Data Manipulation

When data sets are read into SeqExpress, the data is processed using a cascade of:

Filters

This is the first part in the filter, constrain and transform cascade that a data set undergoes within SeqExpress, for more information see Data menu.
Filtering out of genes will decrease the number of genes to be examined. Any number of filters can be applied to a data set. The addition, modification or removal of a filter will affect the whole data set such that any subsets of genes and visualizations will be invalidated (as genes that were represented in these samples may have been filtered out).

Filter By Value

To apply a new filter, select the filter option from the data menu - this provides a means to add new filters, to modify existing ones, and to remove filters from the list.

Filters are defined using matching rules of the type constant operator value, see Figure 2. The filters can produce a wide range of effects, it is possible to:
Filter all genes so that their values in all the experiments meets certain conditions (e.g. all values less than or equal to 100). Typically used to filter genes that show low or no expression (SAGE tags with zero count).
Filter genes so that their values in certain experiments meet certain conditions (e.g. their value in experiment 1 is greater than 1). Typically used to filter out genes from a control experiment.
Filter genes so that their range of values meets certain conditions (e.g. the max-min intensity for individual genes is greater than or equals to 10.). Typically used to filter out genes that do not show differential expression in the experiments
Filter genes so that their degree of change meets certain conditions (e.g. the max/min intensity for individual genes is greater than or equal to 100). Typically used to only use genes that show significant change in their expression levels.
Filter genes so that each of their values in an individual experiment is greater than the mean for that experiment (those that are always highly expressed), alternatively means plus/minus multiplies of standard deviations can be used (it is possible to find all genes that have values less than or equal to the mean minus one standard deviation – representing those that are relatively lowly expressed in all the experiments. The bands are: mean, mean plus one standard deviation, mean plus two standard deviations, mean minus one standard deviation and means minus two standard deviations.
The mean and standard deviation filters can also be applied to individual experiments (get all genes that have values greater than the mean value in experiment one).
Filtering using gene means and standard deviations is also available, so it is possible to select genes that have values greater than the mean value of all genes.
It is possible to combine some of these selection criteria within a filter (for example such that the range of values is greater than the mean value). If a filter is defined that produces no results a warning is given. The filters are applied sequentially to the data set.

The filter is defined using matching rules, in the case shown above the filter defined is such that only genes that have intensities in all the experiments greater than zero will be used.

Filter By Selection

Unwanted genes can also be filtered out by selecting one of the two filter by selection options. These options provide a means to either remove all the genes that have been selected (or are within a cluster) or to remove all genes that are not within a specific selection or cluster. To reset the information a reset filter mean option is provided.

Constraints

This is the second part in the filter, constrain and transform cascade that a data set undergoes within SeqExpress, for more information see Data menu. Constraints provide a mechanism to ensure that all the results from the collection of experiments reside within a certain range.
It is possible to add, modify or remove a constraint by selecting the constraint option in the data menu. For either all the experiments or for individual ones it is possible to enter either floor or ceiling values.

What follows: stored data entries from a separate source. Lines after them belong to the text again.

(** ** The colour state of a target *)

(** The flags of [getColorState] are built with [&&] and [||], which
    return one of their operands: a flag is [null], a string or a
    boolean. *)
Inductive flag :=
| FNull
| FStr (s : string)
| FBool (b : bool).

Definition ofAttr (v : option string) : flag :=
  match v with Some s => FStr s | None => FNull end.

Definition flagTruthy (f : flag) : bool :=
  match f with
  | FNull => false
  | FStr s => negb (bool_decide (s = ""))
  | FBool b => b
  end.

(** [a && b] and [a || b] *)
Definition flagAnd (a b : flag) : flag := if flagTruthy a then b else a.

Definition flagOr (a b : flag) : flag := if flagTruthy a then a else b.

(** [v.startsWith('url(')], evaluated for strings only. *)
Definition startsWithUrl (v : option string) : bool :=
  match v with Some s => String.prefix "url(" s | None => false end.

(** [v && v !== 'none' && v !== 'transparent'], as a value. *)
Definition hasOwn (v : option string) : flag :=
  flagAnd (flagAnd (ofAttr v) (FBool (negb (bool_decide (v = Some "none")))))
          (FBool (negb (bool_decide (v = Some "transparent")))).

(** [(fill && fill.startsWith('url(')) || (stroke && stroke.startsWith('url('))] *)
Definition hasGradientFlag (fill stroke : option string) : flag :=
  flagOr (flagAnd (ofAttr fill) (FBool (startsWithUrl fill)))
         (flagAnd (ofAttr stroke) (FBool (startsWithUrl stroke))).

(** [checkInheritance(element)] *)
Definition checkInheritance (d : dom) (element : path) : bool :=
  let fillParent := closest "fill" d element in
  let strokeParent := closest "stroke" d element in
  bool_decide (is_Some (match fillParent with Some g => Some g | None => strokeParent end)).

(** One entry of [colorState.elements]. *)
Record elementColor := mkElementColor {
  ec_index : nat;
  ec_tagName : option string;
  ec_fill : option string;
  ec_stroke : option string;
  ec_hasFill : flag;
  ec_hasStroke : flag;
  ec_hasGradient : flag;
  ec_hasInheritance : bool
}.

The above shows the dialog that is used to define a constraint that sets a floor value on the specified experiment, so that all values that are less than ten are automatically set to 10.

Transformations

The data can be transformed in a number of ways by using the transform option in the data menu. It is possible to transform the data by:

The transformations can be specified using the dialog from the data/transform menu. The transformation are applied in the following order: normalization,proportional adjustment,log.

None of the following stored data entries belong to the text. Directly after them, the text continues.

Context (env : Env).
Hypothesis all_fine : forall command files,
  succeeded (subprocess env command files) = true.

Ltac use_all_fine command files :=
  let H := fresh "Hok" in
  pose proof (all_fine command files) as H;
  destruct (subprocess env command files) as [? ? ? ?|?];
  [cbn [succeeded] in H; try rewrite H|discriminate H].

Lemma step_call_passes (s : Step) (st : State) :
  is_call s = true ->
  exists st' t, step_call env s st = (Ret true, st', t).
Proof.
  destruct s; try discriminate; intros _; cbn [step_call].
  - rewrite install_python_packages_spec. cbn zeta.
    use_all_fine (pip_upgrade_command env) (fs st).
    match goal with
    | |- context [subprocess env ?c ?f] => use_all_fine c f
    end.
    eauto.
  - rewrite check_r_installation_spec. cbn zeta.
    use_all_fine r_version_command (fs st). eauto.
  - rewrite install_r_packages_spec. cbn zeta.
    match goal with
    | |- context [subprocess env ?c ?f] => use_all_fine c f
    end.
    eauto.
  - rewrite verify_installation_spec. cbn zeta.
    match goal with
    | |- context [subprocess env ?c ?f] => use_all_fine c f
    end.
    eauto.
Qed.

(** When every command succeeds, the run from the primary installer on goes
    through the four steps and returns. *)
Lemma main_from_install_primary_all_fine (st : State) :
  result (main_from env InstallPrimary st) = Ret tt /\
  commands_run (trace (main_from env InstallPrimary st)) =
    commands_through env Verify.
Proof.
  destruct (step_call_passes InstallPrimary st eq_refl) as (st1 & t1 & H1).
  destruct (step_call_passes CheckSecondaryRuntime st1 eq_refl)
    as (st2 & t2 & H2).
  destruct (step_call_passes InstallSecondary st2 eq_refl) as (st3 & t3 & H3).
  destruct (step_call_passes Verify st3 eq_refl) as (st4 & t4 & H4).
  rewrite (main_from_passed env InstallPrimary CheckSecondaryRuntime
             _ _ _ eq_refl eq_refl H1).
  rewrite (main_from_passed env CheckSecondaryRuntime InstallSecondary
             _ _ _ eq_refl eq_refl H2).
  rewrite (main_from_passed env InstallSecondary Verify
             _ _ _ eq_refl eq_refl H3).
  cbn [main_from]. rewrite gated_spec by reflexivity.
  rewrite H4, epilogue_spec.
  split; [reflexivity|]. cbn [trace snd].
  rewrite !commands_run_app, commands_run_prints.
  rewrite (step_call_commands env InstallPrimary _ _ _ _ eq_refl H1).
  rewrite (step_call_commands env CheckSecondaryRuntime _ _ _ _ eq_refl H2).
  rewrite (step_call_commands env InstallSecondary _ _ _ _ eq_refl H3).
  rewrite (step_call_commands env Verify _ _ _ _ eq_refl H4).
  reflexivity.
Qed.

End AllFine.

(** C10.  In a virtual environment the program never reads standard input:
    no prompt appears in the run and the pending input is left as it was.
    When in addition every command succeeds, the run goes through all steps
    (the five commands, in order) and returns normally. *)
Theorem isolated_run_reads_no_input (env : Env) (st : State) :
  check_virtual_env env = true ->
  prompts (trace (main env st)) = [] /\
  stdin (final (main env st)) = stdin st /\
  ((forall command files, succeeded (subprocess env command files) = true) ->
   result (main env st) = Ret tt /\
   commands_run (trace (main env st)) = commands_through env Verify).
Proof.
  intros Hvenv.
  assert (Hrun : run_to env VersionGuard st =
                 (Ret tt, st, map EvPrint preamble_lines)).
  { change (run_to env VersionGuard) with (preamble;; env_guard env).
    rewrite bind_run, preamble_spec, env_guard_spec, Hvenv. reflexivity. }
  rewrite (main_reaching env VersionGuard _ _ _ Hrun).
  destruct (silent_main_from env VersionGuard ltac:(discriminate) st)
    as [Hprompts Hstdin].
  rewrite main_from_version_guard in *.
  pose proof (main_from_install_primary_all_fine env) as Hfine.
  destruct (main_from env InstallPrimary st) as [[r st2] t2] eqn:Hfrom.
  cbn [trace final result fst snd] in *.
  split; [|split].
  - rewrite prompts_app. rewrite Hprompts. reflexivity.
  - exact Hstdin.
  - intros Hall. specialize (Hfine Hall st). rewrite Hfrom in Hfine.
    cbn [trace result fst snd] in Hfine. destruct Hfine as [-> Hcmds].
    split; [reflexivity|].
    now rewrite !commands_run_app, !commands_run_prints, Hcmds.
Qed.

(** The theorem at work: a virtual environment where all is installed, and
    an operator who has typed ahead. *)
Lemma isolated_run_reads_no_input_witness :
  prompts (trace (main env_all_fine (empty_dir ["n"]))) = [] /\
  stdin (final (main env_all_fine (empty_dir ["n"]))) = ["n"] /\
  result (main env_all_fine (empty_dir ["n"])) = Ret tt /\
  commands_run (trace (main env_all_fine (empty_dir ["n"]))) =
    commands_through env_all_fine Verify.
Proof.
  destruct (isolated_run_reads_no_input env_all_fine (empty_dir ["n"]) eq_refl)
    as (Hp & Hs & Hall).
  split; [exact Hp|]. split; [exact Hs|].
  apply Hall. intros command files. reflexivity.
Defined.

(** ** The temporary script files *)

(** C6.  Whenever [install_r_packages] returns, [install_r_packages.R] is
    not in the working directory, and whenever [verify_installation]
    returns, [verify_installation.py] is not.  Both functions do return, with
    the success of the script as their result, whenever the script could be
    started: whether it then exits with status 0 or with another status,
    and whatever it did to the working directory. *)
Theorem temporary_script_removed (env : Env) (st : State) :
  (forall b st' t,
     install_r_packages env st = (Ret b, st', t) ->
     fs st' !! "install_r_packages.R" = None) /\
  (forall b st' t,
     verify_installation env st = (Ret b, st', t) ->
     fs st' !! "verify_installation.py" = None) /\
  (forall returncode stdout stderr files,
     subprocess env rscript_command
       (<["install_r_packages.R" := r_script]> (fs st))
     = Exited returncode stdout stderr files ->
     result (install_r_packages env st) = Ret (returncode =? 0)%Z /\
     fs (final (install_r_packages env st)) !! "install_r_packages.R" = None) /\
  (forall returncode stdout stderr files,
     subprocess env (verify_command env)
       (<["verify_installation.py" := test_script]> (fs st))
     = Exited returncode stdout stderr files ->
     result (verify_installation env st) = Ret (returncode =? 0)%Z /\
     fs (final (verify_installation env st)) !! "verify_installation.py" = None).
Proof.
  repeat split.
  - intros b st' t. rewrite install_r_packages_spec. cbn zeta.
    destruct (subprocess env rscript_command _) as [rc out err files|f];
      [|discriminate].
    intros [= _ <- _]. apply lookup_delete_eq.
  - intros b st' t. rewrite verify_installation_spec. cbn zeta.
    destruct (subprocess env (verify_command env) _) as [rc out err files|f];
      [|discriminate].
    intros [= _ <- _]. apply lookup_delete_eq.
  - rewrite install_r_packages_spec. cbn zeta. rewrite H. reflexivity.
  - rewrite install_r_packages_spec. cbn zeta. rewrite H.
    apply lookup_delete_eq.
  - rewrite verify_installation_spec. cbn zeta. rewrite H. reflexivity.
  - rewrite verify_installation_spec. cbn zeta. rewrite H.
    apply lookup_delete_eq.
Qed.

(** The theorem at work: the generated R script exits with status 1. *)
Lemma temporary_script_removed_witness :
  result (install_r_packages env_rscript_fails (empty_dir [])) = Ret false /\
  fs (final (install_r_packages env_rscript_fails (empty_dir [])))
    !! "install_r_packages.R" = None.
Proof.
  destruct (temporary_script_removed env_rscript_fails (empty_dir []))
    as (_ & _ & Hr & _).
  exact (Hr 1%Z "" "Error in library(pkg)" _ eq_refl).
Defined.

Proportional adjustment and ranking of the data are the more commonly used techniques, as they allow for the comparison of data values that are independent of different experimental conditions.

Ranking is a useful technique, although it will adjust the values so that the differences between the more extreme values are minimised (effectively exaggerates the mediocre). Local ranking is useful for comparing different gene chip experiments, whilst global ranking is more applicable to SAGE experiments.

Proportional adjustment will alter the data so that unusual profiles are exaggerated (gene that are only highly expressed in a few experiments). If only one dimension is used then the effects of per gene/per experiment will result in major differences (if a per experiment proportional adjustment is used then this is adjusting the values so that the sum of all the expression profiles in each experiment is the same).